Movies Reviews Alien
Memory: The Origins of Alien Bears Abiding Fondness for a Sci-Fi Legend

It’s fitting that Dan O’Bannon, a screenwriter possessed of obsessive creativity, should be commemorated 10 years after his death with an equally obsessive documentary. Think of O’Bannon’s brain as a stew pot, his myriad influences the ingredients, his deep-seated neuroses the broth, and Alien, the movie for which he’s best known, the hearty, rich, gooey bowl of science fiction horror goulash that, over the last four decades, has spawned a still-ongoing franchise spanning screens both large and small (videogame tie-ins and cameos), plus the pages of graphic novels, influencing genre cinema ranging from Pitch Black to Life.

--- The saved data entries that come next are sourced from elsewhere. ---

(* ===== verification/Ext2Alloc.v ===== *)
(** * Allocation in ext2

    The bitmaps: a block or an inode that an allocator returns was free, is
    marked afterwards, and no other mark changes.  [holds_fs s I] is the
    invariant of the driver between two calls: the file system is mounted, the
    table on the disk is [I], and the disk is consistent. *)

From stdpp Require Import base tactics numbers list gmap.
From S2P Require Import Prelude Alloc Timer Block Ext2Disk Ext2 Ext2Io Ext2Inv Ext2Table.

(** ** Bits *)

Lemma land_bit x k : 0 <= k -> Z.land x (2 ^ k) = if Z.testbit x k then 2 ^ k else 0.
Proof.
  intros Hk. apply Z.bits_inj'. intros j Hj. rewrite Z.land_spec, Z.pow2_bits_eqb by done.
  destruct (Z.eqb_spec k j) as [->|Hne].
  - destruct (Z.testbit x j) eqn:E; simpl; [by rewrite Z.pow2_bits_true|by rewrite Z.bits_0].
  - rewrite andb_false_r. destruct (Z.testbit x k); [|by rewrite Z.bits_0]. by rewrite Z.pow2_bits_false.
Qed.

Lemma bit_mask_eq bit : 0 <= bit -> bit_mask bit = 2 ^ (bit mod 8) /\ 0 <= bit mod 8 < 8.
Proof.
  intros Hb. pose proof (Z.mod_pos_bound bit 8 ltac:(lia)) as Hm. split; [|done]. unfold bit_mask.
  change 7 with (2 ^ 3 - 1). rewrite land_pow2_mask by lia. change (2 ^ 3) with 8. rewrite Z.shiftl_1_l.
  apply u8_id. unfold is_u8. split; [apply Z.pow_nonneg; lia|].
  apply Z.le_lt_trans with (2 ^ 7); [apply Z.pow_le_mono_r; lia|lia].
Qed.

Lemma clear_mask k j : 0 <= k < 8 -> 0 <= j < 8 -> Z.testbit (u8 (Z.lnot (2 ^ k))) j = negb (j =? k).
Proof.
  intros Hk Hj. unfold u8. change 256 with (2 ^ 8). rewrite Z.mod_pow2_bits_low by lia.
  rewrite Z.lnot_spec by lia. rewrite Z.pow2_bits_eqb by lia. by rewrite Z.eqb_sym.
Qed.

Lemma bit_of_insert l bit bit' v : 0 <= bit -> 0 <= bit' -> bit / 8 < Z.of_nat (length l) -> bit' / 8 < Z.of_nat (length l) ->
  bit_of (<[Z.to_nat (bit / 8) := v]> l) bit' =
  if decide (bit / 8 = bit' / 8) then Z.testbit v (bit' mod 8) else bit_of l bit'.
Proof.
  intros H0 H0' H1 H2. unfold bit_of. pose proof (Z.div_pos bit 8 ltac:(lia) ltac:(lia)). pose proof (Z.div_pos bit' 8 ltac:(lia) ltac:(lia)).
  rewrite nthZ_insert by lia. by case_decide.
Qed.

Lemma bit_of_take l n bit : 0 <= bit < 8 * n -> bit_of (take (Z.to_nat n) l) bit = bit_of l bit.
Proof.
  intros Hb. unfold bit_of. rewrite nthZ_take; [done|].
  split; [apply Z.div_pos; lia|apply Z.div_lt_upper_bound; lia].
Qed.

Lemma same_bit bit bit' : bit / 8 = bit' / 8 -> bit mod 8 = bit' mod 8 -> bit = bit'.
Proof. intros E1 E2. rewrite (Z.div_mod bit 8), (Z.div_mod bit' 8) by lia. congruence. Qed.

Section Bits.
Context {D M : Type} `{BlockDevice D} `{Kmalloc M}.
Context (G : geo) (HG : geo_ok G) (Lm : gmap Z Z).
Implicit Types s : ext2 D M.
Notation mounted := (mounted G Lm).

Lemma byte_of_bit bit : 0 <= bit < 8 * fg_bs G -> Z.shiftr bit 3 = bit / 8 /\ 0 <= bit / 8 < fg_bs G.
Proof.
  intros Hb. rewrite Z.shiftr_div_pow2 by lia. split; [done|]. split; [apply Z.div_pos; lia|apply Z.div_lt_upper_bound; lia].
Qed.

Lemma test_bit_ok s bit : mounted s -> 0 <= bit < 8 * fg_bs G ->
  test_bit bit s = Ok (bit_of (g_block_buf s) bit, s).
Proof.
  intros Hm Hb. destruct (byte_of_bit bit Hb) as [Eb Hr]. pose proof (bs_range G HG). destruct (bit_mask_eq bit ltac:(lia)) as [Em Hk].
  unfold test_bit. rewrite bind_gets. unfold id. rewrite Eb.
  rewrite (bind_ok _ _ _ _ _ (rd_nthZ (g_block_buf s) (bit / 8) s ltac:(rewrite (mo_buf _ _ _ Hm); lia))). unfold ret. do 2 f_equal.
  rewrite Em, land_bit by lia. unfold bit_of. destruct (Z.testbit _ _); [|done].
  rewrite (proj2 (Z.eqb_neq _ 0)); [done|]. pose proof (Z.pow_pos_nonneg 2 (bit mod 8) ltac:(lia) ltac:(lia)). lia.
Qed.

Lemma set_bit_ok s bit : mounted s -> 0 <= bit < 8 * fg_bs G ->
  exists b, set_bit bit s = Ok (tt, set_block_buf b s) /\ length b = 4096%nat /\
    forall bit', 0 <= bit' < 8 * fg_bs G -> bit_of b bit' = bit_of (g_block_buf s) bit' || (bit' =? bit).
Proof.
  intros Hm Hb. destruct (byte_of_bit bit Hb) as [Eb Hr]. pose proof (bs_range G HG). destruct (bit_mask_eq bit ltac:(lia)) as [Em Hk].
  pose proof (mo_buf _ _ _ Hm) as Hl. unfold set_bit. rewrite bind_gets. unfold id. rewrite Eb.
  rewrite (bind_ok _ _ _ _ _ (rd_nthZ (g_block_buf s) (bit / 8) s ltac:(lia))).
  rewrite (bind_ok _ _ _ _ _ (wr_ok (g_block_buf s) (bit / 8) (Z.lor (nthZ (g_block_buf s) (bit / 8)) (bit_mask bit)) s ltac:(lia))).
  eexists. split; [reflexivity|]. split; [by rewrite length_insert|]. intros bit' Hb'. destruct (byte_of_bit bit' Hb') as [_ Hr'].
  rewrite bit_of_insert by lia. rewrite Em. case_decide as E.
  - rewrite Z.lor_spec, Z.pow2_bits_eqb by lia. unfold bit_of. rewrite E. f_equal.
    apply eq_true_iff_eq. rewrite !Z.eqb_eq. split; [intros; by apply same_bit|by intros ->].
  - destruct (Z.eqb_spec bit' bit); [congruence|]. by rewrite orb_false_r.
Qed.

Picturing pop culture without Alien is impossible. Like the xenomorph itself, the series has planted its seed in pop culture’s chest and produced generations of new progeny, whether sequels or riffs or rip-offs. (Even the last season of Archer got in on the O’Bannon adoration with its pulpy sci-fi backdrop.) In Alexandre O. Phillipe’s new movie, Memory: The Origins of Alien, the complete history of Alien as a character, as a product of O’Bannon’s imagination (and Francis Bacon’s, and H.R. Giger’s) and as a cultural landmark is laid bare, broken down on a molecular level, all without demystifying its indelible particulars and sucking all of the air out of the room. No one “needs” to understand Alien’s germination in order for the movie to work its magic on them, but understanding doesn’t hurt, either.

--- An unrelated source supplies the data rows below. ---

Lemma assoc_middle_other l1 l2 x i nm : x <> nm -> assoc (l1 ++ (x, i) :: l2) nm = assoc (l1 ++ l2) nm.
Proof.
  intros Hne. induction l1 as [|[y j] l1 IH]; simpl; [by rewrite bool_decide_false|]. case_bool_decide; [done|apply IH].
Qed.

Lemma entries_none es nm : Forall (fun e => ~ (d_ino e <> 0 /\ d_name e = nm)) es <-> nm ∉ (entries es).*1.
Proof.
  induction es as [|e es IH]; [split; [intros _; apply not_elem_of_nil|done]|]. rewrite Forall_cons, entries_cons, IH. case_decide; simpl.
  - split; [by intros [_ ?]|]. intros Hn. split; [tauto|done].
  - rewrite not_elem_of_cons. split; intros [H1 H2]; (split; [|done]); [intros ->; tauto|intros [_ <-]; done].
Qed.

Definition dir_names (ess : list (list dent)) : list (list Z * Z) := ess ≫= entries.

Lemma dir_names_app ess ess' : dir_names (ess ++ ess') = dir_names ess ++ dir_names ess'.
Proof. unfold dir_names. apply bind_app. Qed.

(** ** Finding a name in the scratch block *)

Section Dirs.
Context {D M : Type} `{BlockDevice D} `{Kmalloc M}.
Context (junk : list Z) (G : geo) (HG : geo_ok G) (Lm : gmap Z Z).
Implicit Types (s : ext2 D M) (I : Z -> ext2_inode).
Notation mounted := (mounted G Lm).
Notation disk := (disk G).
Notation agree := (agree G).
Notation holds_fs := (holds_fs G Lm).

Lemma length_dents es : (length es <= length (dents_bytes es))%nat.
Proof.
  induction es as [|e es IH]; [done|]. rewrite dents_cons, length_app. pose proof (length_dent e). pose proof (d_rec_pos e). simpl. lia.
Qed.

Lemma buf_split s es : buf_is G s (dents_bytes es) -> g_block_buf s = [] ++ dents_bytes es ++ drop (Z.to_nat (fg_bs G)) (g_block_buf s).
Proof. intros <-. simpl. by rewrite take_drop. Qed.

Lemma find_in_block_ok s es nm rest : mounted s -> buf_is G s (dents_bytes es) -> Forall (dent_ok G) es ->
  Z.of_nat (length (dents_bytes es)) = fg_bs G ->
  find_in_block (nm ++ rest) (Z.of_nat (length nm)) s = Ok (find_dent es 0 4294967295 nm, s).
Proof.
  intros Hm Hb Hes Hl. pose proof (bs_range G HG). pose proof (length_dents es). unfold find_in_block. rewrite bind_gets. unfold id.
  rewrite (mo_bs _ _ _ Hm), (buf_split s es Hb). apply (find_entry_ok G HG _ es [] _ _ nm rest s); [done|lia|lia|simpl; lia].
Qed.

(** ** Looking up a name *)

(** The blocks [ess] are those that a lookup goes through. *)
Record dir_rep (V : Z -> list Z) (n : ext2_inode) (ess : list (list dent)) : Prop := {
  dr_blocks : forall (j : nat) es, ess !! j = Some es -> u32 (Z.of_nat j * fg_bs G) < i_size n /\
    phys G V n (Z.of_nat j) <> 0 /\ V (phys G V n (Z.of_nat j)) = dents_bytes es /\ Forall (dent_ok G) es;
  dr_end : i_size n <= u32 (Z.of_nat (length ess) * fg_bs G) \/ phys G V n (Z.of_nat (length ess)) = 0
}.

Lemma phys_max V n l : 0 <= l -> phys G V n l <> 0 -> l < max_blocks (fg_bs G).
Proof.
  intros Hl Hne. destruct (phys_inv G V n l Hne) as (k & Ek & _). unfold max_blocks. fold (ppb G). change EXT2_NDIR_BLOCKS with 12.
  pose proof (ppb_range G HG). unfold slot_of in Ek. repeat case_match; simplify_eq; bool_case; try lia; nia.
Qed.

Lemma dir_rep_exists V I ino : layout G V I -> valid_ino G ino -> is_dir (I ino) -> exists ess, dir_rep V (I ino) ess.
Proof.
  intros HL Hi Hd. set (n := I ino) in *.
  assert (forall k (ess : list (list dent)), (Z.to_nat (max_blocks (fg_bs G)) <= k + length ess)%nat ->
    (forall (j : nat) es, ess !! j = Some es -> u32 (Z.of_nat j * fg_bs G) < i_size n /\
      phys G V n (Z.of_nat j) <> 0 /\ V (phys G V n (Z.of_nat j)) = dents_bytes es /\ Forall (dent_ok G) es) ->
    exists ess', dir_rep V n ess') as Hex.
  { induction k as [|k IH]; intros ess Hk Hess;
      (destruct (decide (phys G V n (Z.of_nat (length ess)) = 0)) as [E0|E0]; [exists ess; split; [done|by right]|]).
    - pose proof (phys_max V n _ (Nat2Z.is_nonneg _) E0). lia.
    - destruct (Z.leb_spec (i_size n) (u32 (Z.of_nat (length ess) * fg_bs G))); [exists ess; split; [done|by left]|].
      destruct (ly_dir _ _ _ HL ino (Z.of_nat (length ess)) Hi Hd ltac:(lia) E0) as (es & Ees & Hes). fold n in Ees.
      apply (IH (ess ++ [es])); [rewrite length_app; simpl; lia|]. intros j es' [Hj|[Hj Hj']]%lookup_app_Some; [by apply Hess|].
      apply list_lookup_singleton_Some in Hj' as [Hj0 <-]. assert (j = length ess) as -> by lia. done. }
  apply (Hex (Z.to_nat (max_blocks (fg_bs G))) []); [simpl; lia|]. intros j es Hj. done.
Qed.

Lemma find_assoc_some es nm o p : Forall (dent_ok G) es -> find_dent es 0 4294967295 nm = Some (o, p) ->
  nm ∈ (entries es).*1 /\ exists es1 e es2, es = es1 ++ e :: es2 /\ o = Z.of_nat (length (dents_bytes es1)) /\ d_ino e = assoc (entries es) nm /\ d_ino e <> 0.
Proof.
  intros Hes Hf. destruct (find_dent_some _ _ _ _ _ _ Hf) as (es1 & e & es2 & -> & Hne & Hnm & H1' & -> & _).
  apply entries_none in H1'. rewrite entries_app, entries_cons, decide_False by done. split.
  - rewrite !fmap_app. simpl. rewrite Hnm. set_solver.
  - exists es1, e, es2. split_and!; try done. rewrite assoc_app_none by done. simpl. by rewrite bool_decide_true.
Qed.

Lemma lookup_blocks_ok fuel s0 s n nm rest ess k : mounted s -> agree s0 s -> length (i_block n) = 15%nat -> clear G (disk s0) n ->
  dir_rep (disk s0) n ess -> (k <= length ess)%nat -> (length ess - k < fuel)%nat -> nm ∉ (dir_names (take k ess)).*1 ->
  wp (lookup_blocks fuel n (Z.of_nat k) (nm ++ rest) (Z.of_nat (length nm)))
    (fun v s' => v = assoc (dir_names ess) nm /\ mounted s' /\ agree s0 s') s.
Proof.
  revert s k. induction fuel as [|fuel IH]; intros s k Hm Ha Hl Hc Hd Hk Hf Hnm; [lia|]. cbn [lookup_blocks].
  apply wp_bind, wp_gets; unfold id; rewrite (mo_bs _ _ _ Hm).
  assert (k = length ess -> assoc (dir_names ess) nm = 0) as Hend by (intros ->; rewrite take_ge in Hnm by lia; by apply assoc_none).
  destruct (decide (k = length ess)) as [->|Hne].
  { rewrite Hend by done. case_match eqn:Ec; [|by apply wp_ret]. apply Z.ltb_lt in Ec.
    destruct (dr_end _ _ _ Hd) as [?|E0]; [lia|]. eapply wp_step; [apply phys_ok; [done|done|done|by eapply agree_clear|lia]|].
    intros v s1 (-> & Hm1 & Ha1). cbv beta. rewrite (same_blocks_phys G HG (disk s0) (disk s) n _ (agree_blocks G s0 s n Ha Hc)) by lia.
    rewrite E0. cbn [Z.eqb]. apply wp_ret. split; [done|]. split; [done|by eapply agree_trans]. }
  destruct (lookup_lt_is_Some_2 ess k ltac:(lia)) as [es Hes]. destruct (dr_blocks _ _ _ Hd k es Hes) as (Hsz & Hp & Eb & Hok).
  rewrite (proj2 (Z.ltb_lt _ _)) by done. eapply wp_step; [apply phys_ok; [done|done|done|by eapply agree_clear|lia]|].
  intros v s1 (-> & Hm1 & Ha1). cbv beta. rewrite (same_blocks_phys G HG (disk s0) (disk s) n _ (agree_blocks G s0 s n Ha Hc)) by lia.
  rewrite (proj2 (Z.eqb_neq _ 0) Hp). pose proof (agree_trans G _ _ _ Ha Ha1) as Ha01.
  assert (~ reserved G (phys G (disk s0) n (Z.of_nat k))) as Hr.
  { destruct (phys_inv G _ _ _ Hp) as (sl & Esl & E). rewrite E in *. apply Hc; [|done]. apply (slot_of_valid G HG (Z.of_nat k)); [lia|done]. }
  eapply wp_step; [by apply (read_block_ok G HG Lm)|]. intros rc s2 (-> & Hm2 & Ha2 & Hb2 & _). cbn [Z.eqb negb].
  rewrite Ha01, Eb in Hb2 by done. assert (Z.of_nat (length (dents_bytes es)) = fg_bs G) as Hlb by (rewrite <- Eb, <- Ha01 by done; by apply (length_disk G HG Lm)).
  eapply wp_bind_ok; [by apply find_in_block_ok|].
  assert (dir_names ess = dir_names (take k ess) ++ entries es ++ dir_names (drop (S k) ess)) as Edn.
  { rewrite <- (take_drop_middle ess k es Hes) at 1. by rewrite dir_names_app. }
  destruct (find_dent es 0 4294967295 nm) as [[o p]|] eqn:Ef.
  - destruct (find_assoc_some es nm o p Hok Ef) as (Hin & es1 & e & es2 & -> & -> & Ei & _).
    apply wp_bind, wp_gets. unfold id. rewrite (buf_split s2 _ Hb2). rewrite dents_app, dents_cons, <- !app_assoc. rewrite app_nil_l.
    apply Forall_app in Hok as [_ [He _]%Forall_cons].
    destruct (dent_fields G HG (dents_bytes es1) e (dents_bytes es2 ++ drop (Z.to_nat (fg_bs G)) (g_block_buf s2)) s2 He) as (_ & E2 & _).
    { rewrite dents_app, dents_cons, !length_app in Hlb. pose proof (length_dent e). pose proof (bs_range G HG). lia. }
    eapply wp_ok; [exact E2|]. split; [|split; [done|by eapply agree_trans]].
    rewrite Edn, Ei, assoc_app_none by done. by rewrite assoc_app_some.
  - apply find_dent_none, entries_none in Ef. replace (Z.of_nat k + 1) with (Z.of_nat (S k)) by lia. apply IH; try done; try lia; [by eapply agree_trans|].
    rewrite (take_S_r _ _ _ Hes), dir_names_app, fmap_app, not_elem_of_app. split; [done|]. unfold dir_names. simpl. by rewrite app_nil_r.
Qed.

Lemma dir_rep_length V n ess : dir_rep V n ess -> Z.of_nat (length ess) <= max_blocks (fg_bs G).
Proof.
  intros Hd. destruct (decide (length ess = 0%nat)) as [E|E].
  - rewrite E. unfold max_blocks. fold (ppb G). pose proof (ppb_range G HG). change EXT2_NDIR_BLOCKS with 12. nia.
  - destruct (lookup_lt_is_Some_2 ess (length ess - 1) ltac:(lia)) as [es Hes]. destruct (dr_blocks _ _ _ Hd _ es Hes) as (_ & Hp & _).
    pose proof (phys_max V n (Z.of_nat (length ess - 1)) ltac:(lia) Hp). lia.
Qed.

(** The name of a call: [nm] is the string in the caller's buffer. *)
Lemma no_name_ok nm rest s : Forall (fun c => c <> 0) nm ->
  no_name (Some (nm ++ 0 :: rest)) s = Ok (bool_decide (nm = []), s).
Proof.
  intros Hnm. unfold no_name. destruct nm as [|c nm]; [done|]. apply Forall_cons in Hnm as [Hc _].
  rewrite (bind_ok _ _ _ _ _ (rd_ok ((c :: nm) ++ 0 :: rest) 0 c s ltac:(lia) eq_refl)). by rewrite (proj2 (Z.eqb_neq c 0)).
Qed.

Lemma dir_lookup_ok s I ino nm rest : holds_fs s I -> valid_ino G ino -> Forall (fun c => c <> 0) nm ->
  wp (ext2_dir_lookup junk ino (Some (nm ++ 0 :: rest)))
    (fun v s' => mounted s' /\ agree s s' /\ (v <> 0 -> is_dir (I ino) /\ nm <> []) /\
       forall ess, is_dir (I ino) -> nm <> [] -> dir_rep (disk s) (I ino) ess -> v = assoc (dir_names ess) nm) s.
Proof.
  intros Hf Hi Hnm. pose proof (hf_mounted _ _ _ _ Hf) as Hm. unfold ext2_dir_lookup. apply wp_bind, wp_gets. unfold id.
  rewrite (mo_bd _ _ _ Hm). cbn [negb]. eapply wp_bind_ok; [by apply no_name_ok|]. case_bool_decide as E0.
  { apply wp_ret. split; [done|]. split; [apply agree_refl|]. done. }
  cbn [default]. eapply wp_bind_ok; [by apply strlen_from_ok, holds_intro|]. rewrite Z.add_0_l.
  eapply wp_step; [by apply (read_inode_ok junk G HG Lm)|]. intros [rc n] s1 ([= -> ->] & Hm1 & Ha1). cbn [Z.eqb negb].
  rewrite (hf_stored _ _ _ _ Hf ino Hi). destruct (is_kind EXT2_S_IFDIR (I ino)) eqn:Ed; cbn [negb].
  2: { apply wp_ret. split; [done|]. split; [done|]. unfold is_dir. rewrite Ed. done. }
  unfold dir_lookup_in_inode. apply wp_bind, wp_gets. unfold id. rewrite (mo_bs _ _ _ Hm1).
  destruct (dir_rep_exists (disk s) I ino (hf_layout _ _ _ _ Hf) Hi Ed) as [ess0 Hd0].
  assert (forall ess, dir_rep (disk s) (I ino) ess -> wp (lookup_blocks (Z.to_nat (max_blocks (fg_bs G) + 1)) (I ino) 0 (nm ++ 0 :: rest) (Z.of_nat (length nm)))
    (fun v s' => v = assoc (dir_names ess) nm /\ mounted s' /\ agree s s') s1) as Hw.
  { intros ess Hd. pose proof (dir_rep_length _ _ _ Hd). apply (lookup_blocks_ok _ s s1 (I ino) nm (0 :: rest) ess 0); try done; try lia.
    - by apply (iw_block _ (ly_wf _ _ _ (hf_layout _ _ _ _ Hf) ino Hi)).
    - by apply layout_clear; [apply Hf|].
    - apply not_elem_of_nil. }
  destruct (proj1 (wp_elim _ _ _) (Hw ess0 Hd0)) as (v & s2 & E & Ev & Hm2 & Ha2). eapply wp_ok; [exact E|].
  split; [done|]. split; [done|]. split; [done|]. intros ess _ _ Hd. specialize (Hw ess Hd). unfold wp in Hw. rewrite E in Hw. by destruct Hw.
Qed.

End Dirs.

Understanding might mean watching Memory: The Origins of Alien with pen and paper gripped in hand. The time of birth on Alien is a moving target, it turns out, and the sheer volume of cultural ephemera that inspired O’Bannon to write it too great to tally. O’Bannon built Alien over years of writing, of pitch meetings, of near-hits that turned into wide swings; he cobbled together its component parts from Greek tragedy, schlocky B-movies and even nature itself. Ever watched Planet of the Vampires? Ever sat through a nature doc about insects that perpetuate their species by laying eggs in living creatures to host their brood? (Ever fantasized about men being on the receiving end of sexual assault for once?) Saying “yes” to any one of these means getting the answer right. They’re threads in O’Bannon’s kinky, messy artistic tapestry.

The idea Phillipe expresses in conducting and cutting interviews with the people who helped bring Alien to weird, oozing life—Terry Rawlings, Roger Christian, Ivor Powell, Veronica Cartwright, Tom Skerritt—and people with something to say about what the film means to them—Clarke Wolfe, Axelle Carolyn, Ben Manciewicz, Adam Egypt Mortimer—is that horror, great horror, lasting horror, finds its roots in unexpected corners of the mind. The genre functions best when unconsciously reflecting the fears of its creators, and most of all the fears of the era in which it’s made. (It’s why the long stretch of erroneously labeled torture porn movies that defined horror in the mid-2000s yielded only a handful of memorable features that stick out in a disposal center brimming with trash.) Alien, without meaning to, captured 1970s nihilism via a storytelling mode often reserved for hope. It’s the sci-fi horror movie the decade deserved.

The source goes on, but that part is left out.